While the price of rent grew rapidly for nearly two straight years before recently showing signs of cooling, people who choose to rent are still saving more each month than they would be buying a home.

Using research from John Burns Real Estate Consulting, The Wall Street Journal reported that a 30-year fixed-rate mortgage with a 5 percent down payment has grown to $3,058 a month. The median monthly cost of rent is $2,170, the outlet reported.

Rent prices grew 10.2 percent year over year in September, according to CoreLogic.

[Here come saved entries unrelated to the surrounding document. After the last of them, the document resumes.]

(* ===== verification/File.v ===== *)
(** * Open files: [file.c] and [pipealloc] of [pipe.c] *)

From S2P Require Import Prelude Bytes Params Kernel Spinlock Sched Frame Kalloc Vm Monitor Sleeplock Console Bio Log Fs Inode Pipe.

Definition upd_file (f : nat) (g : file → file) (k : kernel) : kernel :=
  set_files (alter g f (files k)) k.
Definition file_get {A} (f : nat) (g : file → A) : M kernel A :=
  k ← get;
  match files k !! f with
  | Some fl => mret (g fl)
  | None => stop BadAccess
  end.

Definition fileinit : M kernel unit := initlock Lftable "ftable".

Definition filealloc : M kernel (option nat) :=
  acquire Lftable;;
  k ← get;
  match find_idx (λ f, f_ref f =? 0) (files k) with
  | Some f => modify (upd_file f (set_f_ref 1));; release Lftable;; mret (Some f)
  | None => release Lftable;; mret None
  end.

Definition filedup (f : nat) : M kernel nat :=
  acquire Lftable;;
  r ← file_get f f_ref;
  if r <? 1 then panic "filedup" else
  modify (upd_file f (λ fl, set_f_ref (f_ref fl + 1) fl));;
  release Lftable;;
  mret f.

Definition fileclose (f : nat) : M kernel unit :=
  acquire Lftable;;
  r ← file_get f f_ref;
  if r <? 1 then panic "fileclose" else
  modify (upd_file f (λ fl, set_f_ref (f_ref fl - 1) fl));;
  r ← file_get f f_ref;
  if 0 <? r then release Lftable else
  ff ← file_get f id;
  modify (upd_file f (λ fl, set_f_type FD_NONE (set_f_ref 0 fl)));;
  release Lftable;;
  match f_type ff with
  | FD_PIPE => pipeclose (f_pipe ff) (f_writable ff)
  | FD_INODE =>
      begin_op;;
      match f_ip ff with Some ip => iput ip | None => stop BadAccess end;;
      end_op
  | FD_NONE => mret tt
  end.

Definition pipe_file (p : Z) (readable writable : bool) (f : file) : file :=
  set_f_pipe p (set_f_writable writable (set_f_readable readable (set_f_type FD_PIPE f))).

Definition pipealloc : M kernel (option (nat * nat)) :=
  f0 ← filealloc;
  match f0 with
  | None => mret None
  | Some f0 =>
      f1 ← filealloc;
      match f1 with
      | None => fileclose f0;; mret None
      | Some f1 =>
          p ← kalloc;
          if p =? 0 then fileclose f0;; fileclose f1;; mret None else
          pg ← gets (λ k, pmem k !! p);
          modify (λ k, set_pipes (<[p := mk_pipe (rd 52 (Z.to_nat PIPESIZE) (default [] pg)) 0 0 1 1]>
            (pipes k)) k);;
          initlock (Lpipe p) "pipe";;
          modify (upd_file f0 (pipe_file p true false));;
          modify (upd_file f1 (pipe_file p false true));;
          mret (Some (f0, f1))
      end
  end.

Definition filestat (f : nat) : M kernel (option stat) :=
  fl ← file_get f id;
  match f_type fl with
  | FD_INODE =>
      ilock (f_ip fl);;
      st ← (match f_ip fl with Some ip => stati ip | None => stop BadAccess end);
      iunlock (f_ip fl);;
      mret (Some st)
  | _ => mret None
  end.

(** Transfers with user memory at [addr]. *)
Definition uput (addr d : Z) (bytes : list Z) : M kernel unit := ust (u32 (addr + d)) bytes.
Definition uget (addr d n : Z) : M kernel (list Z) := uld (Z.to_nat n) (u32 (addr + d)).

Definition fileread (f : nat) (addr n : Z) : M kernel Z :=
  fl ← file_get f id;
  if negb (f_readable fl) then mret (-1) else
  match f_type fl with
  | FD_PIPE => piperead (f_pipe fl) (λ i c, ust8 (u32 (addr + i)) c) n
  | FD_INODE =>
      ilock (f_ip fl);;
      '(r, _) ← (match f_ip fl with
                 | Some ip => readi ip (uput addr) (f_off fl) (u32 n)
                 | None => stop BadAccess
                 end);
      (if 0 <? r then modify (upd_file f (λ fl, set_f_off (u32 (f_off fl + r)) fl)) else mret tt);;
      iunlock (f_ip fl);;
      mret r
  | FD_NONE => panic "fileread"
  end.

(** Bytes [filewrite] puts into one transaction. *)
Definition write_max : Z := (MAXOPBLOCKS - 1 - 1 - 2) / 2 * 512.

(** [while(i < n)]: every turn writes a byte or more; returns [i]. *)
Fixpoint filewrite_loop (fuel : nat) (f : nat) (addr n i : Z) : M kernel Z :=
  match fuel with
  | O => if i <? n then stop OutOfFuel else mret i
  | S fuel =>
      if i <? n then
        let n1 := Z.min (n - i) write_max in
        begin_op;;
        fl ← file_get f id;
        ilock (f_ip fl);;
        r ← (match f_ip fl with
             | Some ip => off ← file_get f f_off; writei ip (uget (u32 (addr + i))) off n1
             | None => stop BadAccess
             end);
        (if 0 <? r then modify (upd_file f (λ fl, set_f_off (u32 (f_off fl + r)) fl)) else mret tt);;
        iunlock (f_ip fl);;
        end_op;;
        if r <? 0 then mret i
        else if negb (r =? n1) then panic "short filewrite"
        else filewrite_loop fuel f addr n (i + r)
      else mret i
  end.

Definition filewrite (f : nat) (addr n : Z) : M kernel Z :=
  fl ← file_get f id;
  if negb (f_writable fl) then mret (-1) else
  match f_type fl with
  | FD_PIPE => pipewrite (f_pipe fl) (λ i, uld8 (u32 (addr + i))) n
  | FD_INODE =>
      i ← filewrite_loop (Z.to_nat n) f addr n 0;
      mret (if i =? n then n else -1)
  | FD_NONE => panic "filewrite"
  end.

The cost of buying a home grew even more.

“That’s pushed the median rental cost for a three-bedroom single-family detached home to $1,900 monthly,” Molly Boesel, CoreLogic’s principal economist, told The WSJ. “In contrast…mortgage payments on these types of homes have increased 50 percent since January.”

The wide gap has perplexed some economists in the rental space.

“Still unclear why rents came nowhere close to keeping up with home prices despite similar supply/demand dynamics in both sectors over the last two years,” said Jay Parsons, head of economics and industry principals for rental data firm RealPage. “Both sectors have cooled off in 2022. But I’ve yet to hear a great explanation for why home sellers pushed pricing so much dramatically more than rental housing operators since 2020.”

One theory, Parsons wrote in his LinkedIn post, is that buyers were bidding up the price of homes at a time of historically low inventory. The leasing process is different, he noted, likely keeping a cap on the pace of rent growth.

It became more expensive to rent a home rather than buy it after the Great Recession, according to the John Burns data shared in The Wall Street Journal report.

That has several major financiers and organizations lining up to support the creation of more single-family rental homes in coming years.

JPMorgan announced last month, it was releasing a property management system to help landlords run their properties. In November, it announced it would invest $1 billion in single-family rental communities.

The National Association of Home Builders noted the number of single-family built-for-rent homes grew by 15.9 percent in 2021 compared to the year before, with 51,000 homes under construction that will remain rentals.

While builders slowed down their pace of single-family rental construction in the third quarter, NAHB reported 68,000 homes began construction in the past four quarters. That’s up 42 percent compared to the four prior quarters.

The NAHB passed a resolution last month officially supporting legislation that makes it easier to build single-family built-for-rent homes, just one indication that the ongoing trend will continue.